Aiming at the two problems that the density of the wood raw material pyrolytic carbon obtained by the conventional method is low and the production time of high-density charcoal is extremely long, the invention applies pressure at the stage of 160-260 ℃ when a large amount of gas-liquid products escape to destroy the cell cavity structure and the pores and cracks generated by the escape of the pyrolytic products, thereby greatly improving the density of the obtained charcoal.
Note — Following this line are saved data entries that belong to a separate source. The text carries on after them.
Lemma fill_keeps t e c sch sf icf : st_rel keeps (fill_extension_work_item t e c sch sf icf).
Proof. rw /fill_extension_work_item /modify_svc. st_rel_tac; solve_keeps. Qed.
Lemma maybe_compact_keeps c : st_rel keeps (maybe_create_compaction_work_item c).
Proof. rw /maybe_create_compaction_work_item /modify_svc. st_rel_tac; solve_keeps. Qed.
Lemma replace_keeps i : st_rel keeps (replace_and_delete_checkpoints i).
Proof. rw /replace_and_delete_checkpoints /modify_svc. st_rel_tac; solve_keeps. Qed.
#[local] Hint Resolve fill_keeps maybe_compact_keeps replace_keeps : st_rel.

Lemma commit_type_commit_keeps ti c : st_rel keeps (speedboat_commit_type_commit ti c).
Proof. rw /speedboat_commit_type_commit /modify_svc. st_rel_tac; solve_keeps. Qed.
Lemma commit_type_delete_keeps ti c : st_rel keeps (speedboat_commit_type_delete ti c).
Proof. rw /speedboat_commit_type_delete /modify_svc. st_rel_tac; solve_keeps. Qed.
#[local] Hint Resolve commit_type_commit_keeps commit_type_delete_keeps : st_rel.

Lemma speedboat_commit_keeps c : st_rel keeps (speedboat_commit c).
Proof. rw /speedboat_commit. st_rel_tac; solve_keeps. Qed.
Lemma iceberg_commit_keeps t c : st_rel keeps (iceberg_commit t c).
Proof. rw /iceberg_commit /modify_svc. st_rel_tac; solve_keeps. Qed.

Lemma add_coverage_for_keeps t i c : st_rel keeps (add_coverage_for t i c).
Proof. rw /add_coverage_for /modify_svc. st_rel_tac; solve_keeps. Qed.
Lemma apply_work_item_keeps t c : st_rel keeps (apply_extension_commit_to_work_item t c).
Proof. rw /apply_extension_commit_to_work_item /modify_svc. st_rel_tac; solve_keeps. Qed.
#[local] Hint Resolve add_coverage_for_keeps apply_work_item_keeps : st_rel.
(* ===== verification/Planner.v ===== *)
(** * Planning a serving query (query_core/src/serving_plan.rs, query_runtime/src/lakehouse_serving.rs)

    A serving request selects, filters, sorts or aggregates the rows of one table.  It is
    validated against the table's schema, turned into SQL text, matched against the
    query patterns the table declares, and classified: the fast path for a declared
    pattern within the budgets, the slow path or a rejection otherwise.  This file
    models those steps and their composition [plan_request]. *)

From S2P Require Import Prelude Text StableSort Json Schema FileSet Contract QueryPath Pruning.

Definition is_some {A} (o : option A) : bool := match o with Some _ => true | None => false end.

(** ** Requests *)

(** SRC query_core/src/serving_plan.rs:5-11 ServingQueryClassification *)
Inductive ServingQueryClassification : Type := FastPath | SlowPath | Rejected.

#[global] Instance ServingQueryClassification_eq_dec : EqDecision ServingQueryClassification.
Proof. solve_decision. Defined.

(** SRC query_core/src/serving_plan.rs:13-28= ServingPredicate *)
Record ServingPredicate : Type := mkServingPredicate {
  sv_field : string;
  sv_eq : option Value;
  sv_in_values : option (list Value);
  sv_gt : option Value;
  sv_gte : option Value;
  sv_lt : option Value;
  sv_lte : option Value;
}.

(** SRC query_core/src/serving_plan.rs:30-35 ServingSort *)
Record ServingSort : Type := mkServingSort { ss_field : string; ss_descending : bool }.

(** SRC query_core/src/serving_plan.rs:37-53 ServingRequestPlan *)
Record ServingRequestPlan : Type := mkServingRequest {
  sr_select : option (list string);
  sr_filters : list ServingPredicate;
  sr_aggregate : option ServingAggregateSpec;
  sr_order_by : list ServingSort;
  sr_limit : option nat;
  sr_allow_slow_path : bool;
  sr_explain : bool;
}.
Meanwhile, the method can shorten the preparation time of the charcoal to within 72h, obviously reduce the production energy consumption and cost and improve the production efficiency.
Disclosure of Invention
The invention aims to provide a method for quickly preparing high-density charcoal under pressure.
The invention provides high-density charcoal, which is characterized in that dry wood raw materials are subjected to pyrolysis reaction and volume shrinkage simultaneously under a certain pressure condition, and finally the high-density charcoal with the density of more than 1g/cm is obtained after the pyrolysis reaction 3 High density charcoal.
The method for rapidly preparing the high-density charcoal by pressurization comprises the following steps:
firstly, drying and pretreating wood raw materials to constant weight;
secondly, placing the pretreated wood raw material in an iron tank, placing a load above the iron tank to provide pressure, and carrying out heat treatment on the wood raw material under the pressure to generate a low-temperature pyrolysis reaction;
and thirdly, cooling after the heat treatment is finished, transferring the iron tank loaded with the wood and the external load into a box-type atmosphere furnace, slowly heating under the protection of nitrogen to further finish the process of pyrolysis into carbon, and cooling to obtain a final product.
The drying pretreatment temperature is 105-120 ℃.
The pyrolysis reaction temperature range is 160-260 ℃, and the reaction time is 6-10 h.
The pressure range applied by the load is 4-10 MPa.
The reaction temperature range of the pyrolysis into carbon is 400-600 ℃, the heating rate is 2-10 ℃/min, and the reaction time is 6-10 h.
Has the advantages that:
1. the pyrolysis pressure is increased under the low temperature condition (160-260 ℃), and the solid-phase product can be extruded while the gas-liquid product slowly escapes by adopting a slow temperature rise method (1-2 ℃/min), so that cracks and pores generated by the escape of the gas product are effectively reduced, the cell cavity structure is damaged, and the density of the solid-phase product is obviously improved compared with that of the product obtained under the non-pressure condition.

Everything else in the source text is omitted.